Toxicity and management in chimeric antigen receptor T-cell therapy
10.3969/j.issn.1000-3606.2017.05.015
- VernacularTitle:嵌合抗原受体T细胞疗法的不良反应与治疗
- Author:
Guanhua HU
- Keywords:
chimeric antigen receptor T-cell therapy;
toxicity;
tumor
- From:
Journal of Clinical Pediatrics
2017;35(5):384-388,393
- CountryChina
- Language:Chinese
-
Abstract:
T cells can be genetically modified to target tumors through the expression of a chimeric antigen receptor (CAR). Most notably, CAR T cells have demonstrated its clinical efficacy in hematologic malignancies with evident responses when targeting solid tumors.

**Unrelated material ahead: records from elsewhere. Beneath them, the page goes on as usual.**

Lemma bind_assoc {A B C} (m : M A) (f : A -> M B) (k : B -> M C)
    (d : Device) :
  bind (bind m f) k d = bind m (fun x => bind (f x) k) d.
Proof. unfold bind. destruct (m d) as [[] ?]; reflexivity. Qed.

Lemma bind_vector_at_0 {A B} (x : A) l (k : A -> M B) (d : Device) :
  bind (vector_at (x :: l) 0) k d = k x d.
Proof. reflexivity. Qed.

Lemma bind_vector_at_1 {A B} (x y : A) l (k : A -> M B) (d : Device) :
  bind (vector_at (x :: y :: l) 1) k d = k y d.
Proof. reflexivity. Qed.

Lemma bind_div_size_t {B} x y (k : Z -> M B) (d : Device) :
  y <> 0 -> bind (div_size_t x y) k d = k (x / y) d.
Proof.
  intros Hy. unfold div_size_t.
  destruct (Z.eqb_spec y 0); [contradiction|reflexivity].
Qed.

Lemma encode_run idx c (d : Device) :
  encode idx c d = (Returned tt, emit idx [c] d).
Proof. reflexivity. Qed.

Lemma maybe_collapse_compact bopt (a b out : array) :
  bopt <> General -> maybe_collapse bopt a b out = ([], [], [], []).
Proof. intros H. unfold maybe_collapse. rewrite bool_decide_false; done. Qed.

Lemma maybe_collapse_general (a b out : array) :
  maybe_collapse General a b out =
  ((collapse_contiguous_dims a b out).1,
   (collapse_contiguous_dims a b out).2.1.1,
   (collapse_contiguous_dims a b out).2.1.2,
   (collapse_contiguous_dims a b out).2.2).
Proof.
  unfold maybe_collapse. rewrite bool_decide_true by done.
  destruct (collapse_contiguous_dims a b out) as [? [[? ?] ?]]. reflexivity.
Qed.

(** One step of the dispatcher at a time. *)
Ltac encode_steps :=
  unfold set_compute_pipeline_state, set_input_array, set_output_array,
    set_vector_bytes, set_bytes_int, set_bytes_int64, dispatch_threads;
  repeat first
    [ rewrite bind_encode
    | rewrite bind_ret
    | rewrite bind_vector_at_0
    | rewrite bind_vector_at_1
    | rewrite bind_assoc
    | rewrite encode_run
    | progress rewrite ?emit_emit
    | progress cbv beta ].

Lemma dispatch_compact_run (a b : array) ins out outs op s (d : Device) :
  let bopt := get_binary_op_type a b in
  let large := (index_width bopt a b out).1 in
  let work_per_thread := (index_width bopt a b out).2 in
  let kernel := (requested_kernel a b out (out :: outs) op (library d)).1 in
  let lib := (requested_kernel a b out (out :: outs) op (library d)).2 in
  let nthreads :=
    to_size_t (data_size out + to_size_t work_per_thread - 1)
    / to_size_t work_per_thread in
  let bound := array_bindings a b (out :: outs) in
  bopt <> General ->
  size out <> 0 ->
  to_size_t work_per_thread <> 0 ->
  binary_op_gpu_inplace (a :: b :: ins) (out :: outs) op s d =
  (Returned tt,
   emit (index s)
     (SetComputePipelineState kernel :: bound
      ++ compact_bindings large out (Z.of_nat (length bound))
      ++ [DispatchThreads
            (if large
             then get_2d_grid_dims (shape out) (strides out) work_per_thread
             else MTL_Size nthreads 1 1)
            (MTL_Size
               (if nthreads <? maxTotalThreadsPerThreadgroup kernel
                then nthreads else maxTotalThreadsPerThreadgroup kernel)
               1 1)])
     (mk_Device lib (encoders d))).
Proof.
  intros bopt large wpt kernel lib nthreads bound Hb Hsize Hwpt.
  subst bound nthreads lib kernel large wpt.
  unfold requested_kernel, collapsed_shape, binary_op_gpu_inplace.
  rewrite bind_vector_at_0, bind_vector_at_1, bind_vector_at_0.
  subst bopt. set (bopt := get_binary_op_type a b) in *. clearbody bopt.
  destruct (Z.eqb_spec (size out) 0) as [|_]; [contradiction|].
  rewrite (maybe_collapse_compact bopt a b out Hb).
  destruct (index_width bopt a b out) as [large wpt].
  cbn [fst snd] in *.
  rewrite (bool_decide_false (bopt = General)) by exact Hb.
  unfold compact_bindings, ceildiv.
  destruct outs as [|out1 [|out2 outs]].
  - rewrite !(bool_decide_false (length [out] = 2%nat)) by done.
    rewrite bind_resolve.
    encode_steps. rewrite bind_div_size_t by exact Hwpt.
    destruct large; encode_steps; reflexivity.
  - rewrite !(bool_decide_true (length [out; out1] = 2%nat)) by done.
    rewrite bind_resolve.
    encode_steps. rewrite bind_div_size_t by exact Hwpt.
    destruct large; encode_steps; reflexivity.
  - rewrite !(bool_decide_false (length (out :: out1 :: out2 :: outs) = 2%nat))
      by done.
    rewrite bind_resolve.
    encode_steps. rewrite bind_div_size_t by exact Hwpt.
    destruct large; encode_steps; reflexivity.
Qed.

Lemma index_width_general (a b out : array) :
  index_width General a b out =
  ((INT32_MAX <? data_size a) || (INT32_MAX <? data_size b)
   || (INT32_MAX <? size out),
   if (INT32_MAX <? data_size a) || (INT32_MAX <? data_size b)
      || (INT32_MAX <? size out) then 4 else 2).
Proof. unfold index_width. rewrite bool_decide_true by done. reflexivity. Qed.

Lemma index_width_general_wpt (a b out : array) :
  to_size_t (index_width General a b out).2 <> 0.
Proof.
  rewrite index_width_general. cbn [snd].
  destruct (_ || _); vm_compute; discriminate.
Qed.

Lemma dispatch_general_run (a b : array) ins out outs op s (d : Device) :
  let bopt := get_binary_op_type a b in
  let shape_ := collapsed_shape a b out in
  let strides_a := (maybe_collapse bopt a b out).1.1.2 in
  let strides_b := (maybe_collapse bopt a b out).1.2 in
  let work_per_thread := (index_width bopt a b out).2 in
  let kernel := (requested_kernel a b out (out :: outs) op (library d)).1 in
  let lib := (requested_kernel a b out (out :: outs) op (library d)).2 in
  let ndim := Z.of_nat (length shape_) in
  let dim0 :=
    if 0 <? ndim then to_size_t (shape_at shape_ (ndim - 1)) else 1 in
  let dim1 :=
    if 1 <? ndim then to_size_t (shape_at shape_ (ndim - 2)) else 1 in
  let rest := size out / to_size_t (dim0 * dim1) in
  let dim0' :=
    if 3 <? ndim
    then to_size_t (dim0 + to_size_t work_per_thread - 1)
         / to_size_t work_per_thread
    else dim0 in
  let bound := array_bindings a b (out :: outs) in
  let mismatch :=
    bool_decide (maxTotalThreadsPerThreadgroup kernel <> 1024) in
  bopt = General ->
  size out <> 0 ->
  to_size_t (dim0 * dim1) <> 0 ->
  binary_op_gpu_inplace (a :: b :: ins) (out :: outs) op s d =
  (if mismatch
   then Thrown "[Metal::binary] Must use 1024 sized block"
   else Returned tt,
   emit (index s)
     (SetComputePipelineState kernel :: bound
      ++ general_bindings shape_ strides_a strides_b
           (Z.of_nat (length bound))
      ++ (if mismatch then []
          else [DispatchThreads (MTL_Size dim0' dim1 rest)
                  (get_block_dims dim0' dim1 rest)]))
     (mk_Device lib (encoders d))).
Proof.
  intros bopt shape_ strides_a strides_b wpt kernel lib ndim dim0 dim1 rest
    dim0' bound mismatch Hb Hsize Hdiv.
  subst mismatch bound dim0' rest.
  subst dim1 dim0 ndim lib kernel wpt strides_b strides_a shape_.
  unfold requested_kernel, collapsed_shape, binary_op_gpu_inplace in *.
  rewrite bind_vector_at_0, bind_vector_at_1, bind_vector_at_0.
  subst bopt. rewrite Hb in *.
  destruct (Z.eqb_spec (size out) 0) as [|_]; [contradiction|].
  pose proof (index_width_general_wpt a b out) as Hwpt.
  destruct (maybe_collapse General a b out) as [[[shape_ sa] sb] so].
  destruct (index_width General a b out) as [large wpt].
  cbn [fst snd] in *.
  rewrite (bool_decide_true (General = General)) by done.
  unfold general_bindings.
  destruct outs as [|out1 [|out2 outs]].
  - rewrite !(bool_decide_false (length [out] = 2%nat)) by done.
    rewrite bind_resolve. encode_steps.
    rewrite bind_div_size_t by exact Hdiv.
    destruct (3 <? Z.of_nat (length shape_)); encode_steps;
      rewrite ?bind_div_size_t by exact Hwpt;
      case_bool_decide; encode_steps; reflexivity.
  - rewrite !(bool_decide_true (length [out; out1] = 2%nat)) by done.
    rewrite bind_resolve. encode_steps.
    rewrite bind_div_size_t by exact Hdiv.
    destruct (3 <? Z.of_nat (length shape_)); encode_steps;
      rewrite ?bind_div_size_t by exact Hwpt;
      case_bool_decide; encode_steps; reflexivity.
  - rewrite !(bool_decide_false (length (out :: out1 :: out2 :: outs) = 2%nat))
      by done.
    rewrite bind_resolve. encode_steps.
    rewrite bind_div_size_t by exact Hdiv.
    destruct (3 <? Z.of_nat (length shape_)); encode_steps;
      rewrite ?bind_div_size_t by exact Hwpt;
      case_bool_decide; encode_steps; reflexivity.
Qed.

Lemma dispatch_empty_run (a b : array) ins out outs op s (d : Device) :
  size out = 0 ->
  binary_op_gpu_inplace (a :: b :: ins) (out :: outs) op s d =
  (Returned tt, d).
Proof.
  intros Hsize. unfold binary_op_gpu_inplace.
  rewrite bind_vector_at_0, bind_vector_at_1, bind_vector_at_0.
  rewrite Hsize. reflexivity.
Qed.


(** ** Arithmetic of the launch geometry *)

Lemma to_size_t_small (x : Z) : 0 <= x < 2 ^ 64 -> to_size_t x = x.
Proof. intros H. unfold to_size_t. apply Z.mod_small, H. Qed.

(** The quotient the code computes is the ceiling. *)
Lemma ceiling_quotient (a b : Z) : 0 < b -> (a + b - 1) / b = ceiling a b.
Proof.
  intros Hb. unfold ceiling.
  pose proof (Z.div_mod (a + b - 1) b) as H1.
  pose proof (Z.mod_pos_bound (a + b - 1) b Hb) as H2.
  pose proof (Z.div_mod (- a) b) as H3.
  pose proof (Z.mod_pos_bound (- a) b Hb) as H4.
  nia.
Qed.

However, CAR T cells therapy also has the capacity to elicit expected and unexpected toxicities including cytokine release syndrome, neurologic toxicity, on target/off tumor recognition, and anaphylaxis. Theoretical toxicities include clonal expansion secondary to insertional oncogenesis, graft versus host disease, and off-target antigen recognition. Abrogating toxicity has become a critical step in the successful application of this emerging technology. To this end, we review the reported and theoretical toxicities of CAR T cells therapy and strategies to cope with it.